Das Forstrevier Rheinbrohl

Das Forstrevier Rheinbrohl liegt im Westen des Forstamtes Dierdorf und erstreckt sich vom Rhein bis auf die erste Westerwaldanhöhe. Die Waldflächen liegen in 10 Rheinseitentälern und auf den angrenzenden Plateaulagen. Daher ist das Revier von vielen steilen Hängen geprägt. Im Süden grenzt es an den Wald der Märkerschaft Feldkirchen und an den Stadtwald von Neuwied; im Norden an den Stadtwald von Bad Hönningen.

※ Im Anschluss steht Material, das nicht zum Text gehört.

(** With a cancel function that throws the guard of [Race] is not closed, and
    every success is printed. *)
Lemma runAndPrintResult_prints_twice :
  exists s1,
    runAndPrintResult 6 0 1 (Race [later_throwing 7 (VNum 9); later 8]) init = Some (Ok tt, s1) /\
    option_map called (log_after 6 [succeed 2 (VNum 1); succeed 2 (VNum 2)] s1)
    = Some [(0, VNum 1); (0, VNum 2)].
Proof. eexists. split; [vm_compute; reflexivity|]. vm_compute. reflexivity. Qed.

Lemma runAndPrintResult_prints_no_failure_witness :
  called [Called 0 (VNum 1); Cancelled 7] = []
  \/ exists v, called [Called 0 (VNum 1); Cancelled 7] = [(0, v)].
Proof.
  refine (proj1 (runAndPrintResult_prints_no_failure 4 6 0 1
                   (concat Empty (later 7)) (Ok tt)
                   (mkState [SafeRunVars (normalise (LFn 0)) noop0
                                         (OnClose [noop0; SafeRun2Cancel 1]) false true;
                             SafeRun2Vars (SafeRunSucc 0) (SafeRunFail 0) None
                                          (UserCancel 7) noop0 false true] [])
                   [succeed 1 (VNum 1); fail 1 (VNum 2)]
                   (mkState [SafeRunVars noopHandlers noop0
                                         (OnClose [noop0; SafeRun2Cancel 1]) true false;
                             SafeRun2Vars noop1 noop1 None noop0 noop0 true false]
                            [Called 0 (VNum 1); Cancelled 7])
                   _ _ _ _)).
  - repeat split.
  - vm_compute. reflexivity.
  - repeat constructor.
  - vm_compute. reflexivity.
Defined.

(** ** The first revision ([part_000]) *)

Lemma legacy_invocations_app l1 l2 :
  Legacy.invocations (l1 ++ l2) = Legacy.invocations l1 + Legacy.invocations l2.
Proof. induction l1 as [|[] l1 IH]; simpl; lia. Qed.

Lemma legacy_dead_absorbs evs s : Legacy.dead s -> Legacy.fireAll evs s = s.
Proof.
  intros [Hv _]. induction evs as [|ev evs IH]; [done|].
  unfold Legacy.fireAll in *. cbn [fold_left].
  assert (Legacy.fire s ev = s) as ->; [|done].
  destruct s as [v lg]. simpl in Hv. subst. by destruct ev.
Qed.

(** What a callback of the computation does to an open or closed instance. *)
Lemma legacy_callback (b : bool) x s :
  Legacy.open s \/ Legacy.dead s ->
  let r := if b then Legacy.handleSucc x s else Legacy.handleFail x s in
  (Legacy.open (r.2) \/ Legacy.dead (r.2)) /\
  (Legacy.starting s -> Legacy.starting (r.2)) /\
  (Legacy.open (Legacy.report r) \/ Legacy.dead (Legacy.report r)).
Proof.
  destruct s as [[su fa ca cl clo] lg].
  intros [(Hc & Hd & Hi & Hsu & Hfa & Hca)|[Hv Hi]]; simpl in *.
  - subst. destruct b, su, fa; simpl in *; try done;
      unfold Legacy.open, Legacy.dead, Legacy.starting; simpl;
      rewrite ?legacy_invocations_app; simpl; rewrite ?Hi; naive_solver lia.
  - simplify_eq. destruct b; simpl; unfold Legacy.open, Legacy.dead, Legacy.starting; simpl;
      naive_solver lia.
Qed.

Lemma legacy_handle s :
  Legacy.open s \/ Legacy.dead s -> Legacy.dead (Legacy.report (Legacy.handle s)).
Proof.
  destruct s as [[su fa ca cl clo] lg].
  intros [(Hc & Hd & Hi & Hsu & Hfa & Hca)|[Hv Hi]]; simpl in *.
  - subst. destruct ca; try done; unfold Legacy.dead, Legacy.handle, Legacy.do_close; simpl;
      rewrite ?legacy_invocations_app; simpl; rewrite ?Hi; split; (done || lia).
  - simplify_eq. done.
Qed.

Lemma legacy_fire ev s :
  Legacy.open s \/ Legacy.dead s ->
  Legacy.open (Legacy.fire s ev) \/ Legacy.dead (Legacy.fire s ev).
Proof.
  intros H. destruct ev as [x|x|]; simpl.
  - apply (legacy_callback true x s H).
  - apply (legacy_callback false x s H).
  - right. by apply legacy_handle.
Qed.

Lemma legacy_fireAll evs s :
  Legacy.open s \/ Legacy.dead s ->
  Legacy.open (Legacy.fireAll evs s) \/ Legacy.dead (Legacy.fireAll evs s).
Proof.
  revert s. induction evs as [|ev evs IH]; intros s H; [done|].
  apply IH. by apply legacy_fire.
Qed.

Lemma legacy_runActs l s :
  Legacy.open s \/ Legacy.dead s -> Legacy.starting s ->
  (Legacy.open (Legacy.runActs l s).2 \/ Legacy.dead (Legacy.runActs l s).2) /\
  Legacy.starting (Legacy.runActs l s).2.
Proof.
  revert s. induction l as [|a l IH]; intros s H Hs; [done|].
  cbn [Legacy.runActs].
  destruct a as [v|v].
  - destruct (legacy_callback true v s H) as (H1 & H2 & _). simpl in H1, H2.
    destruct (Legacy.handleSucc v s) as [[[]|e] s'] eqn:E; simpl in *; [apply IH|]; auto.
  - destruct (legacy_callback false v s H) as (H1 & H2 & _). simpl in H1, H2.
    destruct (Legacy.handleFail v s) as [[[]|e] s'] eqn:E; simpl in *; [apply IH|]; auto.
Qed.

(** The computation has run: the instance is open or closed, and no cancel
    function is stored yet. *)
Lemma legacy_computation c hs hf :
  Legacy.polite hs -> Legacy.polite hf ->
  let s := Legacy.mkState (Legacy.mkVars hs hf Legacy.noopCancel false true) [] in
  (Legacy.open (Legacy.runActs (acts c) s).2 \/ Legacy.dead (Legacy.runActs (acts c) s).2) /\
  Legacy.starting (Legacy.runActs (acts c) s).2.
Proof. intros Hs Hf s. apply legacy_runActs; [left|]; by repeat split. Qed.

Lemma legacy_runWith c hs hf :
  Legacy.polite hs -> Legacy.polite hf -> Legacy.tame c ->
  Legacy.open (Legacy.runWith c hs hf []).2 \/ Legacy.dead (Legacy.runWith c hs hf []).2.
Proof.
  intros Hs Hf Hc. unfold Legacy.runWith, Legacy._computation.
  destruct (legacy_computation c hs hf Hs Hf) as [H Hst]. cbv zeta in H, Hst.
  destruct (Legacy.runActs (acts c) _) as [[[]|e] s'] eqn:E; simpl in *; [|done].
  unfold Legacy.tame in Hc.
  destruct (ret c); try done; simpl; destruct (Legacy.closed (Legacy.vars s')) eqn:Hcl; try done.
  all: destruct H as [(Hc' & Hd & Hi & Hsu & Hfa & Hca)|[Hv Hi]]; [by left|].
  all: rewrite Hv in Hcl; done.
Qed.

(** X23.  The guard of the first revision.  When the callbacks of the caller
    return and the computation returns no cancel function that throws, then
    whatever the computation does and whatever happens afterwards, the
    callbacks of the caller and the cancel function of the computation are
    invoked at most once, all together. *)
Theorem legacy_invokes_at_most_once c hs hf evs :
  Legacy.polite hs -> Legacy.polite hf -> Legacy.tame c ->
  Legacy.invocations (Legacy.log (Legacy.fireAll evs (Legacy.runWith c hs hf []).2)) <= 1.
Proof.
  intros Hs Hf Hc.
  destruct (legacy_fireAll evs _ (legacy_runWith c hs hf Hs Hf Hc)) as [(_ & _ & -> & _)|[_ H]];
    [lia|done].
Qed.

Lemma legacy_invokes_at_most_once_witness :
  Legacy.log (Legacy.fireAll [Fail (VNum 2); Succeed (VNum 3); CancelIt; Succeed (VNum 4)]
                (Legacy.run {| acts := []; ret := RetCancel 7 |} 0 None []).2)
  = [Uncaught (VErr (VNum 2)); Called 0 (VNum 3)] /\
  Legacy.invocations
    (Legacy.log (Legacy.fireAll [Fail (VNum 2); Succeed (VNum 3); CancelIt; Succeed (VNum 4)]
                   (Legacy.run {| acts := []; ret := RetCancel 7 |} 0 None []).2)) <= 1.
Proof.
  split; [reflexivity|].
  refine (legacy_invokes_at_most_once {| acts := []; ret := RetCancel 7 |}
            (Legacy.User 0) Legacy.defaultFailureHandler
            [Fail (VNum 2); Succeed (VNum 3); CancelIt; Succeed (VNum 4)] _ _ _); exact I.
Defined.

Die Wälder gehören zu den Wuchsgebieten Mittelrheintal und Niederwesterwald und liegen im Naturpark Rhein-Westerwald.
Das Revier umfasst die Waldflächen der Gemeinde Rheinbrohl, 6 mittelgroße Privatwaldbetriebe (zwischen 50 und 600 ha) sowie ca. 1500 Kleinprivatwaldbesitzer in den Gemarkungen Rheinbrohl, Hammerstein und Leutesdorf in der Verbandsgemeinde Bad Hönningen.

Im Revier arbeitet 1 Forstwirtschaftsmeister zusammen mit einem Forstwirt und zwei Forstwirt-Azubi. Anstellungskörperschaft ist die Gemeinde Rheinbrohl, die Arbeitskräfte arbeiten besitzübergreifend in den Gemeinde-und Privatwäldern des Forstreviers und außerdem im Stadtwald Bad Hönningen. Zusätzlich werden je nach Arbeitsanfall verschiedene Forstunternehmen für Rückearbeiten, motormanuelle und vollmechanisierte Holzernte eingesetzt.
Im Rheinbrohler Gemeindewald, der zu 70 % aus Laubbäumen und zu 30% aus Nadelbäumen besteht, werden auf 538 ha Holzboden nachhaltig 2938 Festmeter Holz pro Jahr eingeschlagen. Der Leubsdorfer Wald mit 238 ha besteht zu 60% aus Laub- und zu 40% aus Nadelwald und lässt jährlich die Ernte von 1733 Festmeter Holz zu.
Der Privatwald des Reviers ist zu  90% mit Laubbäumen und lediglich zu 10% mit Nadelbäumen bestockt. Hier werden rund 3500 Festmeter Holz pro Jahr geschlagen und durch die Revierleitung und das Forstamt vermarktet. 

Bodenbildende Ausgangsgesteine sind Tonschiefer und Grauwacke aus dem Devon. Sie sind auf vielen Flächen mit eingewehten Decklehmen aus den Zwischeneiszeiten überzogen.
Aus dem Ausbruch des Lacher Vulkans vor 10000 Jahren finden sich an vielen Stellen Bimsablagerungen, die die Bodenfruchtbarkeit positiv beeinflussen.

Vorkommende Wildarten sind Rot-, Reh,- Schwarz- und Muffelwild, Hase, Fuchs, Dachs, Marder, Waschbär und Wolf.
Zahlreiche seltene Vogelarten kommen vor: Rot- und Schwarzmilan, Wespenbussard, Uhu, Schwarzstorch, alle einheimischen Spechtarten, Wasseramsel und Eisvogel und in Rheinnähe viele Enten- und Gänsearten.

Der obergermanische Limes, die 550 Kilometer lange, ehemalige Grenzbefestigung zwischen dem römischen Reich und dem freien Germanien, beginnt bei Rheinbrohl und zieht sich von dort über die Höhen von Westerwald und Taunus in südöstlicher Richtung bis an die Donau.
Der Limes wurde 2005 zum Weltkulturerbe erklärt, zahlreiche Relikte und Rekonstruktionen lassen in den Wäldern des Forstreviers die Geschichte lebendig werden.

Zwei Premiumwanderwege durchziehen das Revier:
Der von Bonn bis Wiesbaden verlaufende Rheinsteig und der von Bad Hönningen bis zur Fuchskaute im Westerwald reichende Westerwaldsteig.